++++ INFORMATION

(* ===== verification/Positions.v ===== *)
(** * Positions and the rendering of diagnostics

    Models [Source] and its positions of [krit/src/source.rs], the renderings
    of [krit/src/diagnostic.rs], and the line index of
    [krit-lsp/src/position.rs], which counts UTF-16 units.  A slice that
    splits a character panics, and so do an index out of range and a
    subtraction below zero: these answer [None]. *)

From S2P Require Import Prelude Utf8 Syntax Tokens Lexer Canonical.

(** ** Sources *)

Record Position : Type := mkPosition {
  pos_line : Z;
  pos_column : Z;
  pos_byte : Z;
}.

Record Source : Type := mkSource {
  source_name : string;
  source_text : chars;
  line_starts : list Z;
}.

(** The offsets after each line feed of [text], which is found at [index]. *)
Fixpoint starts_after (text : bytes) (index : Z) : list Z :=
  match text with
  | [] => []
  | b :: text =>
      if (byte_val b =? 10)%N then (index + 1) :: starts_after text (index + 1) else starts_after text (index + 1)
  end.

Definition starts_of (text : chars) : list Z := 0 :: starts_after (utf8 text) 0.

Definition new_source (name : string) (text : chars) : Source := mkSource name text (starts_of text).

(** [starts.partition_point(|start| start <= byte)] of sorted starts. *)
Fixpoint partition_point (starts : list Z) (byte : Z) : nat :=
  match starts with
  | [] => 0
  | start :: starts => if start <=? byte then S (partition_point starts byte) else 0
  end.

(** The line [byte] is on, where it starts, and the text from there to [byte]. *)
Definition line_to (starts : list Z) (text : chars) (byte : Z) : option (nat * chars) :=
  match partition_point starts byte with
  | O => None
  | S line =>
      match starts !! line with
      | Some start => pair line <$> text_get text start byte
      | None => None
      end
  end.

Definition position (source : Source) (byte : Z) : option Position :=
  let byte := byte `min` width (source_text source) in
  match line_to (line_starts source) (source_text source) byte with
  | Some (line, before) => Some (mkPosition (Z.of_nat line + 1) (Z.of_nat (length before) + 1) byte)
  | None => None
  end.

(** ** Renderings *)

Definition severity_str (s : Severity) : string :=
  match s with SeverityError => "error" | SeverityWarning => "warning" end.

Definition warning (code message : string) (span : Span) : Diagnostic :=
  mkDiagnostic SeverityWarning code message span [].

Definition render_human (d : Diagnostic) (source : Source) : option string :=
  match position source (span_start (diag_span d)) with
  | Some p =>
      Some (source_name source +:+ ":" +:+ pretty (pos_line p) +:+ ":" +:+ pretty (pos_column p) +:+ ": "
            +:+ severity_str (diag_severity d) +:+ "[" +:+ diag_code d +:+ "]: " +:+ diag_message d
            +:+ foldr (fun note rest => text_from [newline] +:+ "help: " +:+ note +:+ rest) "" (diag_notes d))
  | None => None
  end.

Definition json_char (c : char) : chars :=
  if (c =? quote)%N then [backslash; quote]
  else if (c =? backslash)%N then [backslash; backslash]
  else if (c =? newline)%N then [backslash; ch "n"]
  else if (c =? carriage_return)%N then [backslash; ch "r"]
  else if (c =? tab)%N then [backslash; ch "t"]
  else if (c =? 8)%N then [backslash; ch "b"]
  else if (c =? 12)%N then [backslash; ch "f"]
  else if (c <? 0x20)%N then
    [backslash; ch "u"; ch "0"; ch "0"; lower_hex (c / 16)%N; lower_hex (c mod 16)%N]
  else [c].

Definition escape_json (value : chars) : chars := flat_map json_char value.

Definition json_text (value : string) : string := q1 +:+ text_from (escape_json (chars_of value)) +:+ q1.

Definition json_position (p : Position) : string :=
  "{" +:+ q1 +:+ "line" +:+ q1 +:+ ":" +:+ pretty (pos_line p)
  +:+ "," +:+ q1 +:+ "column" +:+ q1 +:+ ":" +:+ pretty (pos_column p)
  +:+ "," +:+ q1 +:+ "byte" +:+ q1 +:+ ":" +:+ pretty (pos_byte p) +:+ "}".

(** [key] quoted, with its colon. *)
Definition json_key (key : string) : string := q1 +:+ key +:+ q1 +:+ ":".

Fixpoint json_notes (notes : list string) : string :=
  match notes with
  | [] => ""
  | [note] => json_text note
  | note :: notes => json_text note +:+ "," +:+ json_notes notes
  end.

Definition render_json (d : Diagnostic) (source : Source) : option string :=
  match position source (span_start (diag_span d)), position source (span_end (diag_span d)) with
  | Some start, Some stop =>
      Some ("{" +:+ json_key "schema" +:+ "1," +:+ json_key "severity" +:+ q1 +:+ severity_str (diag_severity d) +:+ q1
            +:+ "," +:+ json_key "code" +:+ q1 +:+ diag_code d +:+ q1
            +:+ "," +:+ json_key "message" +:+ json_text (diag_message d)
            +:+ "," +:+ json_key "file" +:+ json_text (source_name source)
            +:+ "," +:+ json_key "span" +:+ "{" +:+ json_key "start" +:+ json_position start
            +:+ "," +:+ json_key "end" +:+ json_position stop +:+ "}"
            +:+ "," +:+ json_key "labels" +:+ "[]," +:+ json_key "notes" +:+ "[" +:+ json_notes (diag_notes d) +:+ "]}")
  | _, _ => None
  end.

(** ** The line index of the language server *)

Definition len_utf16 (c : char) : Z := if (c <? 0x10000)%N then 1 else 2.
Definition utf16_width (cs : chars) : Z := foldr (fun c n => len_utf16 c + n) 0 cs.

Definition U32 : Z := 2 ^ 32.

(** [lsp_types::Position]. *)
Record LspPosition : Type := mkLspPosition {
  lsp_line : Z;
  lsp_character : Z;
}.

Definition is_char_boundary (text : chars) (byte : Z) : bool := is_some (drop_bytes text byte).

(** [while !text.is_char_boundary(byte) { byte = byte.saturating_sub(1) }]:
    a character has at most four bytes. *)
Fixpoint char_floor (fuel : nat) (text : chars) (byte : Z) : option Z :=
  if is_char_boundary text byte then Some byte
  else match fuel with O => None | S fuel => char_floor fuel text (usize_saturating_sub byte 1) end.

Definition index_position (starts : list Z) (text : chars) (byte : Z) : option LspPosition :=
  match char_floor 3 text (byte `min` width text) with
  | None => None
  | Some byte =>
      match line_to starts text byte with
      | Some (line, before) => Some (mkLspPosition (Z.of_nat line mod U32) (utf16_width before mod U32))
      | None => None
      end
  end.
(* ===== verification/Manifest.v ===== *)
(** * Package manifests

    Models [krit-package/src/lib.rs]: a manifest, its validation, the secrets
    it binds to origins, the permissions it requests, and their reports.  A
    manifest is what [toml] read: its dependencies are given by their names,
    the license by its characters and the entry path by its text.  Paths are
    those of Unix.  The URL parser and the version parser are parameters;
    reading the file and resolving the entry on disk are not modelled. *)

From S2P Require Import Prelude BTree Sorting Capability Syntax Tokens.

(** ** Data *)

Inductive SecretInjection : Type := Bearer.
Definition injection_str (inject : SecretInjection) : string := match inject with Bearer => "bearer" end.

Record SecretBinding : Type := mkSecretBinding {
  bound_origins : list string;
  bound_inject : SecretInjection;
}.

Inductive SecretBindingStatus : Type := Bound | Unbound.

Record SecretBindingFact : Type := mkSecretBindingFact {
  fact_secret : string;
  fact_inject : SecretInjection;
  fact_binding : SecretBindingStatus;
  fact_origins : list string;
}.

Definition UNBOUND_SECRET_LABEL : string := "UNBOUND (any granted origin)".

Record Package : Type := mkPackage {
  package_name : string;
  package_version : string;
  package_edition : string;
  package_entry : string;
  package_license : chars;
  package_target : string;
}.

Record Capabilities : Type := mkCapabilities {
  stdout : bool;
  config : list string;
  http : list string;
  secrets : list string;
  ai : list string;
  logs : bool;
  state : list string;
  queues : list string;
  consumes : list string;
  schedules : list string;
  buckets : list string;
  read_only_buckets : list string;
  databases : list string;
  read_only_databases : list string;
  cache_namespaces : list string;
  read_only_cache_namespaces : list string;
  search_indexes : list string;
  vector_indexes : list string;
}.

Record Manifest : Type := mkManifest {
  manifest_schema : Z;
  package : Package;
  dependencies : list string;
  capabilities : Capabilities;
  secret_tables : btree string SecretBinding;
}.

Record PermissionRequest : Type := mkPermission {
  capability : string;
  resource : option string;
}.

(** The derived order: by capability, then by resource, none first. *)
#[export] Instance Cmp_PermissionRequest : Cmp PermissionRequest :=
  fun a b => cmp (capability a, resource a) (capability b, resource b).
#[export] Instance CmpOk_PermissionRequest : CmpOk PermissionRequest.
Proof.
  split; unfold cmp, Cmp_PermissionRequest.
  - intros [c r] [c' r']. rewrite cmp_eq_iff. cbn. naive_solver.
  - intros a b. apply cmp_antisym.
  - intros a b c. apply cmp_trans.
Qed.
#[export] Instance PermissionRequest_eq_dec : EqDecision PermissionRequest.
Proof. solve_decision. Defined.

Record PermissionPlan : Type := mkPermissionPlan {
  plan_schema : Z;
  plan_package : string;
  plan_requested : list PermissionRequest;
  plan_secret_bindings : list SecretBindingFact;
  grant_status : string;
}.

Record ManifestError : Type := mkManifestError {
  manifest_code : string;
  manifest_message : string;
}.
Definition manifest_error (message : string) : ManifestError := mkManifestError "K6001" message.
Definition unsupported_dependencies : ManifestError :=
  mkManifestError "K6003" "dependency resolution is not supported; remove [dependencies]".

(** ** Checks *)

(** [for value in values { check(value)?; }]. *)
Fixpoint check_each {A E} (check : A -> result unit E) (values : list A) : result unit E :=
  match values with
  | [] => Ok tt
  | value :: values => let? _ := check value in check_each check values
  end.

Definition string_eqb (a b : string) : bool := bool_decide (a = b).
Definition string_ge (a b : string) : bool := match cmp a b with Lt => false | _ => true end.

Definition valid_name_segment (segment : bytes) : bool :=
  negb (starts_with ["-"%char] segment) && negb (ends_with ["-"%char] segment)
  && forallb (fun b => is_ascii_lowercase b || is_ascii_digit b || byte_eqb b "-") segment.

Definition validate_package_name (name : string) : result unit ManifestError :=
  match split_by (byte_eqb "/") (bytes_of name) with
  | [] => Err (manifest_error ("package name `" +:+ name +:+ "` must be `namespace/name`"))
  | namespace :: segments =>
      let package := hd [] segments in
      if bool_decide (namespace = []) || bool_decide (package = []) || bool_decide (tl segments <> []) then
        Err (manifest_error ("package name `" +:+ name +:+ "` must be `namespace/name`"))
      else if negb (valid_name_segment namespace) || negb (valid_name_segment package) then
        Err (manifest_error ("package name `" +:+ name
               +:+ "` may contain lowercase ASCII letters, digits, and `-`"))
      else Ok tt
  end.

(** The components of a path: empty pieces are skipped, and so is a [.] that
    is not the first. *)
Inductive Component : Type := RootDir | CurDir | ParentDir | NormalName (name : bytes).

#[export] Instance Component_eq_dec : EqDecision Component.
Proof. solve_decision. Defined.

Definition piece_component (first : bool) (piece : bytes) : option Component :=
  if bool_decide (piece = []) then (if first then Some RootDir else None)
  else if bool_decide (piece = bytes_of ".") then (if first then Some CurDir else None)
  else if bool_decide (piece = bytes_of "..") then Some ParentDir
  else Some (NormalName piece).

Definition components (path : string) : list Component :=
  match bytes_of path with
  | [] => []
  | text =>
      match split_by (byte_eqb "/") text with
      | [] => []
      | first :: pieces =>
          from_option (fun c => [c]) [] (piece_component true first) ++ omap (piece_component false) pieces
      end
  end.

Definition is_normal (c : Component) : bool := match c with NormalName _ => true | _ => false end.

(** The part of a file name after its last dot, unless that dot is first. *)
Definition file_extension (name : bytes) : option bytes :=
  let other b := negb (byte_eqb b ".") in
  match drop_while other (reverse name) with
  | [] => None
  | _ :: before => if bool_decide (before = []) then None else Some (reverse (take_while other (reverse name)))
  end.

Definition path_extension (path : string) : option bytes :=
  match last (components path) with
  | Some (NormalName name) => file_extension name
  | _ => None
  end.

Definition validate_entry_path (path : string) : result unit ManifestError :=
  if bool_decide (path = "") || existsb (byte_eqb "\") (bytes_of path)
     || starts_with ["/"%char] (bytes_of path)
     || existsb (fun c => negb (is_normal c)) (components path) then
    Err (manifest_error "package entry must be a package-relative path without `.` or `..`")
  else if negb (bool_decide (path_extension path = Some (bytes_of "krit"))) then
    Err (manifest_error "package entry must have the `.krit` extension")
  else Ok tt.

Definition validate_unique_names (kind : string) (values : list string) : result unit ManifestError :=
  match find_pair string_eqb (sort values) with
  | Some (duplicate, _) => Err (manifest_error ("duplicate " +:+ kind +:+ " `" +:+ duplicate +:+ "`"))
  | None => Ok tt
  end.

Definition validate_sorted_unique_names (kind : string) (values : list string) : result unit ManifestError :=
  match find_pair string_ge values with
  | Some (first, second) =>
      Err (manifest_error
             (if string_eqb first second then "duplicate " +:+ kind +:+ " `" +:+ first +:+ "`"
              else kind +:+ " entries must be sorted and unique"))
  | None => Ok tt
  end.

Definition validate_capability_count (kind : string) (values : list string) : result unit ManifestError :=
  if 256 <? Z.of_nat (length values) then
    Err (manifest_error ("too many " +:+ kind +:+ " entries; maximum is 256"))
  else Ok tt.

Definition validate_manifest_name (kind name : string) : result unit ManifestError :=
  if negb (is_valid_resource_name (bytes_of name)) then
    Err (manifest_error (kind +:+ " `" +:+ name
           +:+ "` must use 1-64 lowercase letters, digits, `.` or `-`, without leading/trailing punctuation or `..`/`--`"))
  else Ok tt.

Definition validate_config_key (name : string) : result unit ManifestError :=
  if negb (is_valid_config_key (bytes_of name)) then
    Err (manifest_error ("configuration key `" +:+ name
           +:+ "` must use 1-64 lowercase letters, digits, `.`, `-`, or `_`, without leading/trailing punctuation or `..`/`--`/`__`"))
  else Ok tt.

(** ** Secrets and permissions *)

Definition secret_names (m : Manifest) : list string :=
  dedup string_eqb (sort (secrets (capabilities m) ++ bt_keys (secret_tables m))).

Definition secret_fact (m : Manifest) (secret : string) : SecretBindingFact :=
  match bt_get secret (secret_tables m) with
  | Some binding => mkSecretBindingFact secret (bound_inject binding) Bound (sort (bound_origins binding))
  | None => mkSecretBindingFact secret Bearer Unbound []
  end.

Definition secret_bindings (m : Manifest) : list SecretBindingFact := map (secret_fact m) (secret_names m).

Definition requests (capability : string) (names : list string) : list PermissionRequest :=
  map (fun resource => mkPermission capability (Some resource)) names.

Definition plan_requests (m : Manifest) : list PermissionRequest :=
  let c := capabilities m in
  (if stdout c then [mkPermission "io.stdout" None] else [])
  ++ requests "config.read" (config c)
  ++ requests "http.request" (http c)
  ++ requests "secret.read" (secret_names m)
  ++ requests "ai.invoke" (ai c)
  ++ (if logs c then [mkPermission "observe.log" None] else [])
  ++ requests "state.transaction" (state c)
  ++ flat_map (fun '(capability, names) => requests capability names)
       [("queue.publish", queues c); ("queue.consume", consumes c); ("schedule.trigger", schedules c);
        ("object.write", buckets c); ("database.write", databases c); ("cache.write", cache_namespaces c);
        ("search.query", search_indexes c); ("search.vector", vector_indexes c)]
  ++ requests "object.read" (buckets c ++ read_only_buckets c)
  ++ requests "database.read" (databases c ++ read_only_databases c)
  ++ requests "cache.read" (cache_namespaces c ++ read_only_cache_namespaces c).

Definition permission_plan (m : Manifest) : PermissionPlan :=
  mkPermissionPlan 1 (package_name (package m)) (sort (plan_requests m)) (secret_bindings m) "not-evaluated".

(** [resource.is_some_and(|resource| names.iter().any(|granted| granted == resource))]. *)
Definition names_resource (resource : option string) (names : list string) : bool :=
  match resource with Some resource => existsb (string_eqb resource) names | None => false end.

++++++++

* YOUR GOAL *
Return only the lines between the one holding "Definition len_utf16 (c" and the one holding "bound_origins : list string;", inclusive, exactly as they appear above.

* SOLUTION TO THE EXERCISE *
Definition len_utf16 (c : char) : Z := if (c <? 0x10000)%N then 1 else 2.
Definition utf16_width (cs : chars) : Z := foldr (fun c n => len_utf16 c + n) 0 cs.

Definition U32 : Z := 2 ^ 32.

(** [lsp_types::Position]. *)
Record LspPosition : Type := mkLspPosition {
  lsp_line : Z;
  lsp_character : Z;
}.

Definition is_char_boundary (text : chars) (byte : Z) : bool := is_some (drop_bytes text byte).

(** [while !text.is_char_boundary(byte) { byte = byte.saturating_sub(1) }]:
    a character has at most four bytes. *)
Fixpoint char_floor (fuel : nat) (text : chars) (byte : Z) : option Z :=
  if is_char_boundary text byte then Some byte
  else match fuel with O => None | S fuel => char_floor fuel text (usize_saturating_sub byte 1) end.

Definition index_position (starts : list Z) (text : chars) (byte : Z) : option LspPosition :=
  match char_floor 3 text (byte `min` width text) with
  | None => None
  | Some byte =>
      match line_to starts text byte with
      | Some (line, before) => Some (mkLspPosition (Z.of_nat line mod U32) (utf16_width before mod U32))
      | None => None
      end
  end.
(* ===== verification/Manifest.v ===== *)
(** * Package manifests

    Models [krit-package/src/lib.rs]: a manifest, its validation, the secrets
    it binds to origins, the permissions it requests, and their reports.  A
    manifest is what [toml] read: its dependencies are given by their names,
    the license by its characters and the entry path by its text.  Paths are
    those of Unix.  The URL parser and the version parser are parameters;
    reading the file and resolving the entry on disk are not modelled. *)

From S2P Require Import Prelude BTree Sorting Capability Syntax Tokens.

(** ** Data *)

Inductive SecretInjection : Type := Bearer.
Definition injection_str (inject : SecretInjection) : string := match inject with Bearer => "bearer" end.

Record SecretBinding : Type := mkSecretBinding {
  bound_origins : list string;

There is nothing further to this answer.